In the software industry, our employers sometimes ask us to patent stuff. The usual claim is that it is for “defensive purposes” in case your company gets sued. Of course, as loyal employees, we want our company to safe from greedy lawyers seeking bogus patent infringements, so we blindly believe, agree, and patent like mad.
This is a fallacy, of course, and all of us at the rank-and-file levels of our companies should resist patenting anything.
The problem is that eventually patents are used for offensive purposes rather than defensive purposes. It’s just a matter of when it economically makes sense to use the patent. Eventually, your company will struggle financially, and eventually an energetic young lawyer will come to the senior management with a solution to the shareholders’ woes – enforcement of patents. This has happened too many times to count. It is the inevitability of patents.
So, if you are a technologist, don’t file software patents.

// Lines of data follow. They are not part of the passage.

(** * Reflection-driven test-case synthesis engine

    A shallow embedding of the package [src/test_case_generator]:
    - [value_generators.py]   boundary values and random values per declared type,
    - [class_analyzer.py]     the class description built by reflection,
    - [test_generator.py]     case synthesis for free functions,
    - [test_generator_methods.py]  the equivalence filter and case synthesis
                              for constructors, methods and properties,
    - [models.py], [exceptions.py]  the case records and the timeout error,
    - [pytest_generator.py]   the checks rendered for the cases of a function,
    and, outside the package, of [utils.py] (window placement) and of the
    line arithmetic of [coverage_analyzer.py].

    Python values are an inductive type; the host runtime ([repr], the
    [random] module, the platform flag) is an interface the development is
    parametrised by; the target code under test is given by its observable
    behaviour on each call. *)

From Stdlib Require Import List String Ascii ZArith NArith QArith Bool Arith Lia.
From Stdlib Require Import Permutation Sorted.
Import ListNotations.
Close Scope Q_scope.
Open Scope string_scope.
Open Scope list_scope.

Set Implicit Arguments.
Set Warnings "-register-all".

(* ================================================================== *)
(** * Python values *)

Module Py.

(** A float is NaN, an infinity, or a finite number.  Only equality of
    floats is used by the engine; Python compares numbers of different
    numeric types by their mathematical value, so a finite float is kept as
    the rational it denotes. *)
Inductive pyfloat : Type :=
| FNaN
| FInf (negative : bool)
| FFinite (q : Q).

(** The values the engine builds and compares.  A [dict] keeps its
    insertion order; the dictionaries synthesised by [ValueGenerator] are
    keyed by strings.  [VObj] is an instance of a user class: its class
    name and its attribute dictionary. *)
Inductive value : Type :=
| VNone
| VInt (z : Z)
| VFloat (f : pyfloat)
| VStr (s : string)
| VBool (b : bool)
| VList (items : list value)
| VTuple (items : list value)
| VDict (entries : list (string * value))
| VObj (class_name : string) (attrs : list (string * value)).

(** [isinstance(v, (int, float, str, bool))] *)
Definition is_scalar (v : value) : bool :=
  match v with
  | VInt _ | VFloat _ | VStr _ | VBool _ => true
  | _ => false
  end.
(** X2: a line raises exactly when it is not ignored and one of its first
    three fields is missing or not accepted, the fields before it being
    accepted; the exception is IndexError for a missing field and otherwise
    what [_ExtractValue] raises on that field. *)
Theorem _ParseLine_raises_iff (line : string) (e : exn) :
  _ParseLine line = Raise e <->
  ignored line = false /\
  exists i,
    i < 3 /\
    (forall j fj, j < i -> nth_error (split "," (strip line)) j = Some fj ->
                  is_ok (_ExtractValue (expected_name j) fj) = true) /\
    ((nth_error (split "," (strip line)) i = None /\ e = IndexError) \/
     (exists field,
         nth_error (split "," (strip line)) i = Some field /\
         _ExtractValue (expected_name i) field = Raise e)).
Proof.
  split.
  - intros Hp. destruct (ignored line) eqn:Hi.
    { rewrite (_ParseLine_ignored line Hi) in Hp. discriminate. }
    split; [reflexivity|]. rewrite (_ParseLine_record line Hi) in Hp.
    destruct (split "," (strip line)) as [|f0 fields];
      cbn [getitem nth_error bind] in Hp.
    { injection Hp as <-. exists 0. split; [lia|]. split; [intros; lia|].
      left. split; reflexivity. }
    destruct (_ExtractValue "x" f0) as [x|e0] eqn:Hx; cbn [bind] in Hp.
    2:{ injection Hp as <-. exists 0. split; [lia|]. split; [intros; lia|].
        right. exists f0. split; [reflexivity|exact Hx]. }
    destruct fields as [|f1 fields]; cbn [getitem nth_error bind] in Hp.
    { injection Hp as <-. exists 1. split; [lia|]. split; [earlier_fields|].
      left. split; reflexivity. }
    destruct (_ExtractValue "y" f1) as [y|e1] eqn:Hy; cbn [bind] in Hp.
    2:{ injection Hp as <-. exists 1. split; [lia|]. split; [earlier_fields|].
        right. exists f1. split; [reflexivity|exact Hy]. }
    destruct fields as [|f2 fields]; cbn [getitem nth_error bind] in Hp.
    { injection Hp as <-. exists 2. split; [lia|]. split; [earlier_fields|].
      left. split; reflexivity. }
    destruct (_ExtractValue "theta" f2) as [t|e2] eqn:Ht; cbn [bind] in Hp;
      [discriminate|].
    injection Hp as <-. exists 2. split; [lia|]. split; [earlier_fields|].
    right. exists f2. split; [reflexivity|exact Ht].
  - intros [Hi (i & Hlt & Hearly & Hbad)].
    destruct Hbad as [[Hnone ->] | (field & Hsome & Hraise)].
    + rewrite (_ParseLine_record line Hi).
      destruct (split "," (strip line)) as [|f0 fields];
        cbn [getitem nth_error bind]; [reflexivity|].
      destruct i as [|i]; [discriminate|].
      assert (H0 := Hearly 0 f0 ltac:(lia) eq_refl).
      cbn [expected_name] in H0.
      destruct (_ExtractValue "x" f0); [|discriminate]. cbn [bind].
      destruct fields as [|f1 fields]; cbn [getitem nth_error bind];
        [reflexivity|].
      destruct i as [|i]; [discriminate|].
      assert (H1 := Hearly 1 f1 ltac:(lia) eq_refl).
      cbn [expected_name] in H1.
      destruct (_ExtractValue "y" f1); [|discriminate]. cbn [bind].
      destruct fields as [|f2 fields]; cbn [getitem nth_error bind];
        [reflexivity|].
      destruct i as [|i]; [discriminate|lia].
    + eapply _ParseLine_first_bad_field; eassumption.
Qed.

(** ** The whole file *)

Lemma Parse_loop_Ok_iff (lines : list string) :
  forall goals,
    Parse_loop lines [] = Ok goals <->
    Forall2 (fun line g => _ParseLine line = Ok (Some g))
            (filter (fun line => negb (ignored line)) lines) goals.
Proof.
  induction lines as [|line rest IH]; intros goals; cbn [Parse_loop filter].
  - split.
    + intros Hp. injection Hp as <-. constructor.
    + intros Hall. inversion Hall. reflexivity.
  - destruct (ignored line) eqn:Hi; cbn [negb].
    + rewrite (_ParseLine_ignored line Hi). cbn [bind]. apply IH.
    + pose proof (_ParseLine_record_not_None line Hi) as Hnn.
      destruct (_ParseLine line) as [[g|]|e] eqn:Hl; cbn [bind];
        [|contradiction|].
      * rewrite Parse_loop_acc. split.
        -- destruct (Parse_loop rest []) as [gs|] eqn:Hgs; cbn [bind];
             [|discriminate].
           intros Hp. injection Hp as <-. constructor; [exact Hl|].
           apply IH. reflexivity.
        -- intros Hall. inversion Hall as [|? g' ? gs Hg Hrest]; subst.
           rewrite Hl in Hg. injection Hg as <-. apply IH in Hrest.
           rewrite Hrest. reflexivity.
      * split; [discriminate|].
        intros Hall. inversion Hall as [|? g' ? gs Hg Hrest]; subst.
        rewrite Hl in Hg. discriminate.
Qed.

(** X6: [Parse] returns a list exactly when the file can be opened and
    every line that is not ignored is accepted as a record, and the list is
    then made of the goals of these lines, in the order of the lines. *)
Theorem Parse_Ok_iff (self : GoalsFileParser) (fs : filesystem)
  (filePath : string) (goals : list (goal pyfloat)) :
  snd (Parse self fs filePath) = Ok goals <->
  exists content,
    fs filePath = Some content /\
    Forall2 (fun line g => _ParseLine line = Ok (Some g))
            (record_lines content) goals.
Proof.
  unfold Parse, record_lines. destruct (fs filePath) as [content|]; cbn [snd].
  - rewrite Parse_loop_Ok_iff. split.
    + intros Hall. exists content. split; [reflexivity|exact Hall].
    + intros (c & Hc & Hall). injection Hc as <-. exact Hall.
  - split; [discriminate|]. intros (c & Hc & _). discriminate.
Qed.

(** X7: [Parse] raises what the first line that raises does; the lines
    after it are not read, whatever they hold. *)
Theorem Parse_first_error (self : GoalsFileParser) (fs : filesystem)
  (filePath content : string) (pre : list string) (line : string)
  (post : list string) (e : exn) :
  fs filePath = Some content ->
  readlines content = pre ++ line :: post ->
  Forall (fun l => is_ok (_ParseLine l) = true) pre ->
  _ParseLine line = Raise e ->
  snd (Parse self fs filePath) = Raise e.
Proof.
  intros Hfs Hlines Hpre Hbad.
  unfold Parse. rewrite Hfs. cbn [snd]. rewrite Hlines.
  apply Parse_loop_first_error; assumption.
Qed.

Lemma Parse_first_error_witness :
  snd (Parse {| _GoalsFilePath := None |} (fun _ => Some bad_txt) "bad.txt")
  = Raise (NameError "Expected variable name y but found z").
Proof.
  refine (Parse_first_error
            {| _GoalsFilePath := None |} (fun _ => Some bad_txt)
            "bad.txt" bad_txt
            [("x = 1, y = 2, theta = 3" ++ NL)%string;
             ("// second leg" ++ NL)%string]
            ("x = 4, z = 5, theta = 6" ++ NL)%string
            [("x = seven, y = 8, theta = 9" ++ NL)%string]
            (NameError "Expected variable name y but found z")
            _ _ _ _).
  - reflexivity.
  - reflexivity.
  - repeat constructor.
  - reflexivity.
Defined.

Lemma _ExtractValue_no_IOError (name field : string) (e : exn) :
  _ExtractValue name field = Raise e -> forall p, e <> IOError p.
Proof.
  unfold _ExtractValue.
  destruct (split "=" field) as [|n l]; cbn [getitem nth_error bind].
  - intros He p. injection He as <-. discriminate.
  - destruct (negb (strip n =? name)).
    + intros He p. injection He as <-. discriminate.
    + destruct l as [|v more]; cbn [getitem nth_error bind].
      * intros He p. injection He as <-. discriminate.
      * intros He p. rewrite (float_raises _ _ He). discriminate.
Qed.

Lemma _ParseLine_no_IOError (line : string) (e : exn) :
  _ParseLine line = Raise e -> forall p, e <> IOError p.
Proof.
  intros Hp. destruct (ignored line) eqn:Hi.
  { rewrite (_ParseLine_ignored line Hi) in Hp. discriminate. }
  rewrite (_ParseLine_record line Hi) in Hp.
  destruct (split "," (strip line)) as [|f0 fields];
    cbn [getitem nth_error bind] in Hp.
  { injection Hp as <-. discriminate. }
  destruct (_ExtractValue "x" f0) as [x|e0] eqn:Hx; cbn [bind] in Hp.
  2:{ injection Hp as <-. exact (_ExtractValue_no_IOError _ _ _ Hx). }
  destruct fields as [|f1 fields]; cbn [getitem nth_error bind] in Hp.
  { injection Hp as <-. discriminate. }
  destruct (_ExtractValue "y" f1) as [y|e1] eqn:Hy; cbn [bind] in Hp.
  2:{ injection Hp as <-. exact (_ExtractValue_no_IOError _ _ _ Hy). }
  destruct fields as [|f2 fields]; cbn [getitem nth_error bind] in Hp.
  { injection Hp as <-. discriminate. }
  destruct (_ExtractValue "theta" f2) as [t|e2] eqn:Ht; cbn [bind] in Hp;
    [discriminate|].
  injection Hp as <-. exact (_ExtractValue_no_IOError _ _ _ Ht).
Qed.

Lemma Parse_loop_no_IOError (lines : list string) :
  forall goals e, Parse_loop lines goals = Raise e -> forall p, e <> IOError p.
Proof.
  induction lines as [|line rest IH]; intros goals e Hp; cbn [Parse_loop] in Hp.
  - discriminate.
  - destruct (_ParseLine line) as [[g|]|e'] eqn:Hl; cbn [bind] in Hp.
    + eapply IH. exact Hp.
    + eapply IH. exact Hp.
    + injection Hp as <-. exact (_ParseLine_no_IOError _ _ Hl).
Qed.

(** X8: [Parse] raises IOError exactly when the file cannot be opened, and
    the error then carries the path; no line of a file that can be opened
    makes it raise IOError. *)
Theorem Parse_IOError_iff (self : GoalsFileParser) (fs : filesystem)
  (filePath p : string) :
  snd (Parse self fs filePath) = Raise (IOError p) <->
  fs filePath = None /\ p = filePath.
Proof.
  unfold Parse. destruct (fs filePath) as [content|]; cbn [snd].
  - split.
    + intros Hp. exfalso.
      exact (Parse_loop_no_IOError _ _ _ Hp p eq_refl).
    + intros [Hn _]. discriminate.
  - split.
    + intros Hp. injection Hp as <-. split; reflexivity.
    + intros [_ ->]. reflexivity.
Qed.

Lemma readlines_not_nil (c : ascii) (r : string) : readlines (String c r) <> [].
Proof.
  cbn [readlines]. destruct (Ascii.eqb c "010"); [discriminate|].
  destruct (readlines r); discriminate.
Qed.

(** The lines of two texts put end to end, when the first ends its last
    line. *)
Lemma readlines_app (c1 c2 : string) :
  readlines ((c1 ++ NL) ++ c2) = readlines (c1 ++ NL) ++ readlines c2.
Proof.
  induction c1 as [|a r IH].
  - reflexivity.
  - cbn [String.append readlines]. destruct (Ascii.eqb a "010").
    + rewrite IH. reflexivity.
    + rewrite IH. destruct (readlines (r ++ NL)) as [|h t] eqn:Hr.
      * exfalso. destruct r; exact (readlines_not_nil _ _ Hr).
      * reflexivity.
Qed.

Lemma Parse_loop_app (lines1 lines2 : list string) :
  forall goals,
    Parse_loop (lines1 ++ lines2) goals
    = (gs <- Parse_loop lines1 goals ;; Parse_loop lines2 gs).
Proof.
  induction lines1 as [|line rest IH]; intros goals; cbn [app Parse_loop bind].
  - reflexivity.
  - destruct (_ParseLine line) as [[g|]|e]; cbn [bind];
      [apply IH|apply IH|reflexivity].
Qed.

Software patents are for lawyers that like to destroy other businesses for their own personal gain. The USPO is not capable of differentiating a worthy software patent from mathematically impossible one. Your company may try to bribe you with incentives to get you to “help”. Your company will claim that the patents are only for “protection”. It’s not your company’s fault. All successful companies need lawyers, and lawyers tell them to do this. The company always starts out with the best of intentions. But, mark my words, if the patent proves useful monetarily, your patent will someday be used to tear apart someone else’s hard work.
Until the law changes, the only way to win is to not play.